[What you should do] Write each line again exactly as it is, from the opening line of the records below through the one containing "intros Hrec Hempty", and add nothing.

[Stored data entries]
^^^^

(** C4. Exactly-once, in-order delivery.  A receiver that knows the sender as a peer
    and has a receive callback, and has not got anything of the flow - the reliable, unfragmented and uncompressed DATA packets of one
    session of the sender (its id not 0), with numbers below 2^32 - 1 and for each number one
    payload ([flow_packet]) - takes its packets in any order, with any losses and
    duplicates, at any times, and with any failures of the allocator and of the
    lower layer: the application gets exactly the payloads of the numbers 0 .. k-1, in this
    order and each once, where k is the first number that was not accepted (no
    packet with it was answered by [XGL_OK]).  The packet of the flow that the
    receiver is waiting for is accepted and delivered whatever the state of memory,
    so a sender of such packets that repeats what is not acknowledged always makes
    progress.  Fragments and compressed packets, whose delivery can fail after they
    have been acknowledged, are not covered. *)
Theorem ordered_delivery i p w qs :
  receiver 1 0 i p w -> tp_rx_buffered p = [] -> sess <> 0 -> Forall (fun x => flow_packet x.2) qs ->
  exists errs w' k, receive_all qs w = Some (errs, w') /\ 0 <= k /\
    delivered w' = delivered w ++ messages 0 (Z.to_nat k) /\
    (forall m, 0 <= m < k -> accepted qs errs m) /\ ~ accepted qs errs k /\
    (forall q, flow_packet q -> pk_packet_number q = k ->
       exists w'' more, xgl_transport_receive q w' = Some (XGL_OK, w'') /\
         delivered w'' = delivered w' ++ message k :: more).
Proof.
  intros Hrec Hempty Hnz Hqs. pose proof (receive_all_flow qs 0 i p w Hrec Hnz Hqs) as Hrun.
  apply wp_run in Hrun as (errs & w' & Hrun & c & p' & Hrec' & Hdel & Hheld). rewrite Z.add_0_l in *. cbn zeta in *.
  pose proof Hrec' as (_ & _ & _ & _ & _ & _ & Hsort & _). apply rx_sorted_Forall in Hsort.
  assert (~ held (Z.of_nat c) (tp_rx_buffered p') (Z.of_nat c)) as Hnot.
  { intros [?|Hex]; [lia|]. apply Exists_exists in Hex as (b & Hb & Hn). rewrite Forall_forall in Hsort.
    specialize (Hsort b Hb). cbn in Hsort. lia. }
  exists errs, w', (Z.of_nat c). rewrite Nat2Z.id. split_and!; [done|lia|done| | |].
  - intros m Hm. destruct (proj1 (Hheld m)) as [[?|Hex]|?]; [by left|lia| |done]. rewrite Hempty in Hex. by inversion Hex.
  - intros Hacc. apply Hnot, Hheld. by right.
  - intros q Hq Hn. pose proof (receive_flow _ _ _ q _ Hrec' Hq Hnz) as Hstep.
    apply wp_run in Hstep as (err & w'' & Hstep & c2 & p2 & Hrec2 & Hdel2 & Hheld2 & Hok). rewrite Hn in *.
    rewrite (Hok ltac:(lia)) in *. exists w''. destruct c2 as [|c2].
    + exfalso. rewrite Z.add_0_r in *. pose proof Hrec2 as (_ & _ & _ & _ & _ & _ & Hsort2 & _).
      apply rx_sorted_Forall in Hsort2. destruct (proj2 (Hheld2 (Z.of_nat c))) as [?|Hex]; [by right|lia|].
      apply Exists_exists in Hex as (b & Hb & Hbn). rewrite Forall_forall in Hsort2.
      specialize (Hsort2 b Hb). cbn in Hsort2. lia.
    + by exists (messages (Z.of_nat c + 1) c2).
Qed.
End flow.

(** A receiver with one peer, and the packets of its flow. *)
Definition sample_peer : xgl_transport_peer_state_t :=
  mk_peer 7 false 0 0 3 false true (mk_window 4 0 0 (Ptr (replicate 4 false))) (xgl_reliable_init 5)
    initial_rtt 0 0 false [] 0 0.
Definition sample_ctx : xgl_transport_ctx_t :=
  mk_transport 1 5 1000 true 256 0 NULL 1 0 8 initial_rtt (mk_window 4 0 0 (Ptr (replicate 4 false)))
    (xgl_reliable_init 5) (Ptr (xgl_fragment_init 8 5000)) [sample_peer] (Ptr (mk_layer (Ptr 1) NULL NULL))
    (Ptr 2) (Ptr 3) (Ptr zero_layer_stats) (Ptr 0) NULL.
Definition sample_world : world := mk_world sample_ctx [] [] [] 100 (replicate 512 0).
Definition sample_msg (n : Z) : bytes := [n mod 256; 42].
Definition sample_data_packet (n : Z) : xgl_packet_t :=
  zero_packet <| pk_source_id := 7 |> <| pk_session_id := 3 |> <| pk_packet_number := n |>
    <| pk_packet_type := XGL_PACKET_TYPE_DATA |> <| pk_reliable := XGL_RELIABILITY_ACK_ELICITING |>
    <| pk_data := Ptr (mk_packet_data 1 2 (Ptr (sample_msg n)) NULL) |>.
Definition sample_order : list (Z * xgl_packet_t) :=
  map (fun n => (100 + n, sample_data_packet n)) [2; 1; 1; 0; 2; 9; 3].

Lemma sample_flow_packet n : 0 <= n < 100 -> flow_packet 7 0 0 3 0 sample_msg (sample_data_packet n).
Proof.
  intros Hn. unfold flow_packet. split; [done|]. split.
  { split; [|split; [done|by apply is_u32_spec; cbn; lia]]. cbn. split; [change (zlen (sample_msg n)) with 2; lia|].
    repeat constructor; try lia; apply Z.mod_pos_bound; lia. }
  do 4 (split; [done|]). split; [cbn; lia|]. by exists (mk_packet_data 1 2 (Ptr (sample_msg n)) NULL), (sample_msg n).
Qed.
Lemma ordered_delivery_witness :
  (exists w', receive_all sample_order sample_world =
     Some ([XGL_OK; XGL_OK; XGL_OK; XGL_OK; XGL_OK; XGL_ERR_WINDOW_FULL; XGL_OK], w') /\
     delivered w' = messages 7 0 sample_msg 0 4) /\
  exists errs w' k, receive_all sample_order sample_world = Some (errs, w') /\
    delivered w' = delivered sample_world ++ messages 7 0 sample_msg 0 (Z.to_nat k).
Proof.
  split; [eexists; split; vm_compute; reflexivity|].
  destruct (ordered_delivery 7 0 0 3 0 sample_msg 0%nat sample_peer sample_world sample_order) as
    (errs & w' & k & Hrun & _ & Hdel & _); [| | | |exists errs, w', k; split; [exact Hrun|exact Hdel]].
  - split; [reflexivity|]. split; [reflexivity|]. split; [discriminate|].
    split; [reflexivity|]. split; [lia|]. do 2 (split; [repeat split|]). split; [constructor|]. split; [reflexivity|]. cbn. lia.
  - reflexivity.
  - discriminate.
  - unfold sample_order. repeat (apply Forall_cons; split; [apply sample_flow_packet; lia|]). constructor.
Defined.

^^^^

[Exercise response]
(** C4. Exactly-once, in-order delivery.  A receiver that knows the sender as a peer
    and has a receive callback, and has not got anything of the flow - the reliable, unfragmented and uncompressed DATA packets of one
    session of the sender (its id not 0), with numbers below 2^32 - 1 and for each number one
    payload ([flow_packet]) - takes its packets in any order, with any losses and
    duplicates, at any times, and with any failures of the allocator and of the
    lower layer: the application gets exactly the payloads of the numbers 0 .. k-1, in this
    order and each once, where k is the first number that was not accepted (no
    packet with it was answered by [XGL_OK]).  The packet of the flow that the
    receiver is waiting for is accepted and delivered whatever the state of memory,
    so a sender of such packets that repeats what is not acknowledged always makes
    progress.  Fragments and compressed packets, whose delivery can fail after they
    have been acknowledged, are not covered. *)
Theorem ordered_delivery i p w qs :
  receiver 1 0 i p w -> tp_rx_buffered p = [] -> sess <> 0 -> Forall (fun x => flow_packet x.2) qs ->
  exists errs w' k, receive_all qs w = Some (errs, w') /\ 0 <= k /\
    delivered w' = delivered w ++ messages 0 (Z.to_nat k) /\
    (forall m, 0 <= m < k -> accepted qs errs m) /\ ~ accepted qs errs k /\
    (forall q, flow_packet q -> pk_packet_number q = k ->
       exists w'' more, xgl_transport_receive q w' = Some (XGL_OK, w'') /\
         delivered w'' = delivered w' ++ message k :: more).
Proof.
  intros Hrec Hempty Hnz Hqs. pose proof (receive_all_flow qs 0 i p w Hrec Hnz Hqs) as Hrun.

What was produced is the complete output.